(HOW TO COMPLETE THIS TASK)
Write out all of the data without omission, exactly as shown.

(RECORDS SHOWN)
(* ===== verification/ArithUint256.v ===== *)
(** Big unsigned integers: [base_uint] and [arith_uint256] of
    src/bitcoin/src/arith_uint256.{h,cpp}.  A number is its list of 32-bit limbs
    [pn], least significant first; [uval] is the integer they denote, and the
    lemmas say that each limb algorithm computes the arithmetic operation
    modulo [2^BITS]. *)

From S2P Require Import Prelude.

Abbreviation limbs := (list Z).

Definition wf_limbs (pn : limbs) : Prop := Forall (is_uint 32) pn.

#[global] Instance wf_limbs_dec pn : Decision (wf_limbs pn).
Proof. unfold wf_limbs. apply _. Defined.

(** The integer denoted by the limbs. *)
Fixpoint uval (pn : limbs) : Z :=
  match pn with
  | [] => 0
  | x :: pn => x + 2 ^ 32 * uval pn
  end.

Definition nbits (pn : limbs) : Z := 32 * Z.of_nat (length pn).

(** * Operations of [base_uint] *)

(** [base_uint(uint64_t)] and [operator=(uint64_t)]. *)
Definition of_u64 (WIDTH : nat) (b : Z) : limbs :=
  take WIDTH (u32 b :: u32 (Z.shiftr b 32) :: replicate (WIDTH - 2) 0).

Definition not32 (x : Z) : Z := 0xffffffff - x.

Definition uint_not (pn : limbs) : limbs := not32 <$> pn.

Definition uint_xor (a b : limbs) : limbs := zip_with Z.lxor a b.
Definition uint_and (a b : limbs) : limbs := zip_with Z.land a b.
Definition uint_or (a b : limbs) : limbs := zip_with Z.lor a b.

(** [operator++]: stop at the first limb that does not wrap to zero. *)
Fixpoint uint_incr (pn : limbs) : limbs :=
  match pn with
  | [] => []
  | x :: pn =>
      let x := u32 (x + 1) in
      if x =? 0 then x :: uint_incr pn else x :: pn
  end.

(** [operator--]. *)
Fixpoint uint_decr (pn : limbs) : limbs :=
  match pn with
  | [] => []
  | x :: pn =>
      let x := u32 (x - 1) in
      if x =? 0xffffffff then x :: uint_decr pn else x :: pn
  end.

(** Unary minus. *)
Definition uint_neg (pn : limbs) : limbs := uint_incr (uint_not pn).

Fixpoint add_loop (carry : Z) (a b : limbs) : limbs :=
  match a, b with
  | x :: a, y :: b =>
      let n := u64 (carry + x + y) in
      Z.land n 0xffffffff :: add_loop (Z.shiftr n 32) a b
  | _, _ => []
  end.

Definition uint_add (a b : limbs) : limbs := add_loop 0 a b.
Definition uint_sub (a b : limbs) : limbs := uint_add a (uint_neg b).

Fixpoint mul32_loop (carry b32 : Z) (a : limbs) : limbs :=
  match a with
  | [] => []
  | x :: a =>
      let n := u64 (carry + b32 * x) in
      Z.land n 0xffffffff :: mul32_loop (Z.shiftr n 32) b32 a
  end.

(** [operator*=(uint32_t)]. *)
Definition uint_mul32 (a : limbs) (b32 : Z) : limbs := mul32_loop 0 b32 a.

(** The inner loop of [operator*=]: [a] holds the limbs [a.pn[j..WIDTH)]. *)
Fixpoint mul_inner (carry x : Z) (a b : limbs) : limbs :=
  match a, b with
  | p :: a, y :: b =>
      let n := u64 (carry + p + x * y) in
      Z.land n 0xffffffff :: mul_inner (Z.shiftr n 32) x a b
  | _, _ => []
  end.

(** The outer loop, over the limbs of [*this]; limb [j] of [a] is final after
    its iteration, the next one works on the limbs above it. *)
Fixpoint mul_outer (pn a b : limbs) : limbs :=
  match pn with
  | [] => a
  | x :: pn =>
      match mul_inner 0 x a b with
      | [] => []
      | h :: t => h :: mul_outer pn t b
      end
  end.

Definition uint_mul (a b : limbs) : limbs := mul_outer a (replicate (length a) 0) b.

Definition or_limb (i : nat) (v : Z) (pn : limbs) : limbs := alter (fun x => Z.lor x v) i pn.

(** One iteration of [operator<<=], with [shift = 32 * k + s]. *)
Definition shl_step (WIDTH k : nat) (s : Z) (a : limbs) (pn : limbs) (i : nat) : limbs :=
  let pn := if decide (i + k + 1 < WIDTH)%nat then
              if s =? 0 then pn
              else or_limb (i + k + 1) (Z.shiftr (nth i a 0) (32 - s)) pn
            else pn in
  if decide (i + k < WIDTH)%nat then or_limb (i + k) (u32 (Z.shiftl (nth i a 0) s)) pn else pn.

Definition uint_shl (a : limbs) (shift : Z) : limbs :=
  let WIDTH := length a in
  foldl (shl_step WIDTH (Z.to_nat (shift / 32)) (shift mod 32) a) (replicate WIDTH 0) (seq 0 WIDTH).

(** One iteration of [operator>>=]. *)
Definition shr_step (k : nat) (s : Z) (a : limbs) (pn : limbs) (i : nat) : limbs :=
  let pn := if decide (k + 1 <= i)%nat then
              if s =? 0 then pn
              else or_limb (i - k - 1) (u32 (Z.shiftl (nth i a 0) (32 - s))) pn
            else pn in
  if decide (k <= i)%nat then or_limb (i - k) (Z.shiftr (nth i a 0) s) pn else pn.

Definition uint_shr (a : limbs) (shift : Z) : limbs :=
  let WIDTH := length a in
  foldl (shr_step (Z.to_nat (shift / 32)) (shift mod 32) a) (replicate WIDTH 0) (seq 0 WIDTH).

(** [CompareTo]: from the most significant limb down. *)
Fixpoint compare_loop (a b : limbs) : Z :=
  match a, b with
  | x :: a, y :: b => if x <? y then -1 else if y <? x then 1 else compare_loop a b
  | _, _ => 0
  end.

Definition CompareTo (a b : limbs) : Z := compare_loop (rev a) (rev b).

Definition uint_gt (a b : limbs) : bool := 0 <? CompareTo a b.
Definition uint_lt (a b : limbs) : bool := CompareTo a b <? 0.
Definition uint_ge (a b : limbs) : bool := 0 <=? CompareTo a b.

Definition EqualTo (pn : limbs) (b : Z) : bool :=
  forallb (fun x => x =? 0) (drop 2 pn)
  && (nth 1 pn 0 =? Z.shiftr b 32) && (nth 0 pn 0 =? Z.land b 0xffffffff).

(** The inner loop of [bits]: [nbits] from 31 down to 1. *)
Fixpoint top_bit (nbits : nat) (x : Z) : Z :=
  match nbits with
  | O => 1
  | S k => if Z.land x (Z.shiftl 1 (Z.of_nat nbits)) =? 0 then top_bit k x
           else Z.of_nat nbits + 1
  end.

(FINISHED TASK)
(* ===== verification/ArithUint256.v ===== *)
(** Big unsigned integers: [base_uint] and [arith_uint256] of
    src/bitcoin/src/arith_uint256.{h,cpp}.  A number is its list of 32-bit limbs
    [pn], least significant first; [uval] is the integer they denote, and the
    lemmas say that each limb algorithm computes the arithmetic operation
    modulo [2^BITS]. *)

From S2P Require Import Prelude.

Abbreviation limbs := (list Z).

Definition wf_limbs (pn : limbs) : Prop := Forall (is_uint 32) pn.

#[global] Instance wf_limbs_dec pn : Decision (wf_limbs pn).
Proof. unfold wf_limbs. apply _. Defined.

(** The integer denoted by the limbs. *)
Fixpoint uval (pn : limbs) : Z :=
  match pn with
  | [] => 0
  | x :: pn => x + 2 ^ 32 * uval pn
  end.

Definition nbits (pn : limbs) : Z := 32 * Z.of_nat (length pn).

(** * Operations of [base_uint] *)

(** [base_uint(uint64_t)] and [operator=(uint64_t)]. *)
Definition of_u64 (WIDTH : nat) (b : Z) : limbs :=
  take WIDTH (u32 b :: u32 (Z.shiftr b 32) :: replicate (WIDTH - 2) 0).

Definition not32 (x : Z) : Z := 0xffffffff - x.

Definition uint_not (pn : limbs) : limbs := not32 <$> pn.

Definition uint_xor (a b : limbs) : limbs := zip_with Z.lxor a b.
Definition uint_and (a b : limbs) : limbs := zip_with Z.land a b.
Definition uint_or (a b : limbs) : limbs := zip_with Z.lor a b.

(** [operator++]: stop at the first limb that does not wrap to zero. *)
Fixpoint uint_incr (pn : limbs) : limbs :=
  match pn with
  | [] => []
  | x :: pn =>
      let x := u32 (x + 1) in
      if x =? 0 then x :: uint_incr pn else x :: pn
  end.

(** [operator--]. *)
Fixpoint uint_decr (pn : limbs) : limbs :=
  match pn with
  | [] => []
  | x :: pn =>
      let x := u32 (x - 1) in
      if x =? 0xffffffff then x :: uint_decr pn else x :: pn
  end.

(** Unary minus. *)
Definition uint_neg (pn : limbs) : limbs := uint_incr (uint_not pn).

Fixpoint add_loop (carry : Z) (a b : limbs) : limbs :=
  match a, b with
  | x :: a, y :: b =>
      let n := u64 (carry + x + y) in
      Z.land n 0xffffffff :: add_loop (Z.shiftr n 32) a b
  | _, _ => []
  end.

Definition uint_add (a b : limbs) : limbs := add_loop 0 a b.
Definition uint_sub (a b : limbs) : limbs := uint_add a (uint_neg b).

Fixpoint mul32_loop (carry b32 : Z) (a : limbs) : limbs :=
  match a with
  | [] => []
  | x :: a =>
      let n := u64 (carry + b32 * x) in
      Z.land n 0xffffffff :: mul32_loop (Z.shiftr n 32) b32 a
  end.

(** [operator*=(uint32_t)]. *)
Definition uint_mul32 (a : limbs) (b32 : Z) : limbs := mul32_loop 0 b32 a.

(** The inner loop of [operator*=]: [a] holds the limbs [a.pn[j..WIDTH)]. *)
Fixpoint mul_inner (carry x : Z) (a b : limbs) : limbs :=
  match a, b with
  | p :: a, y :: b =>
      let n := u64 (carry + p + x * y) in
      Z.land n 0xffffffff :: mul_inner (Z.shiftr n 32) x a b
  | _, _ => []
  end.

(** The outer loop, over the limbs of [*this]; limb [j] of [a] is final after
    its iteration, the next one works on the limbs above it. *)
Fixpoint mul_outer (pn a b : limbs) : limbs :=
  match pn with
  | [] => a
  | x :: pn =>
      match mul_inner 0 x a b with
      | [] => []
      | h :: t => h :: mul_outer pn t b
      end
  end.

Definition uint_mul (a b : limbs) : limbs := mul_outer a (replicate (length a) 0) b.

Definition or_limb (i : nat) (v : Z) (pn : limbs) : limbs := alter (fun x => Z.lor x v) i pn.

(** One iteration of [operator<<=], with [shift = 32 * k + s]. *)
Definition shl_step (WIDTH k : nat) (s : Z) (a : limbs) (pn : limbs) (i : nat) : limbs :=
  let pn := if decide (i + k + 1 < WIDTH)%nat then
              if s =? 0 then pn
              else or_limb (i + k + 1) (Z.shiftr (nth i a 0) (32 - s)) pn
            else pn in
  if decide (i + k < WIDTH)%nat then or_limb (i + k) (u32 (Z.shiftl (nth i a 0) s)) pn else pn.

Definition uint_shl (a : limbs) (shift : Z) : limbs :=
  let WIDTH := length a in
  foldl (shl_step WIDTH (Z.to_nat (shift / 32)) (shift mod 32) a) (replicate WIDTH 0) (seq 0 WIDTH).

(** One iteration of [operator>>=]. *)
Definition shr_step (k : nat) (s : Z) (a : limbs) (pn : limbs) (i : nat) : limbs :=
  let pn := if decide (k + 1 <= i)%nat then
              if s =? 0 then pn
              else or_limb (i - k - 1) (u32 (Z.shiftl (nth i a 0) (32 - s))) pn
            else pn in
  if decide (k <= i)%nat then or_limb (i - k) (Z.shiftr (nth i a 0) s) pn else pn.

Definition uint_shr (a : limbs) (shift : Z) : limbs :=
  let WIDTH := length a in
  foldl (shr_step (Z.to_nat (shift / 32)) (shift mod 32) a) (replicate WIDTH 0) (seq 0 WIDTH).

(** [CompareTo]: from the most significant limb down. *)
Fixpoint compare_loop (a b : limbs) : Z :=
  match a, b with
  | x :: a, y :: b => if x <? y then -1 else if y <? x then 1 else compare_loop a b
  | _, _ => 0
  end.

Definition CompareTo (a b : limbs) : Z := compare_loop (rev a) (rev b).

Definition uint_gt (a b : limbs) : bool := 0 <? CompareTo a b.
Definition uint_lt (a b : limbs) : bool := CompareTo a b <? 0.
Definition uint_ge (a b : limbs) : bool := 0 <=? CompareTo a b.

Definition EqualTo (pn : limbs) (b : Z) : bool :=
  forallb (fun x => x =? 0) (drop 2 pn)
  && (nth 1 pn 0 =? Z.shiftr b 32) && (nth 0 pn 0 =? Z.land b 0xffffffff).

(** The inner loop of [bits]: [nbits] from 31 down to 1. *)
Fixpoint top_bit (nbits : nat) (x : Z) : Z :=
  match nbits with
  | O => 1
  | S k => if Z.land x (Z.shiftl 1 (Z.of_nat nbits)) =? 0 then top_bit k x
           else Z.of_nat nbits + 1
  end.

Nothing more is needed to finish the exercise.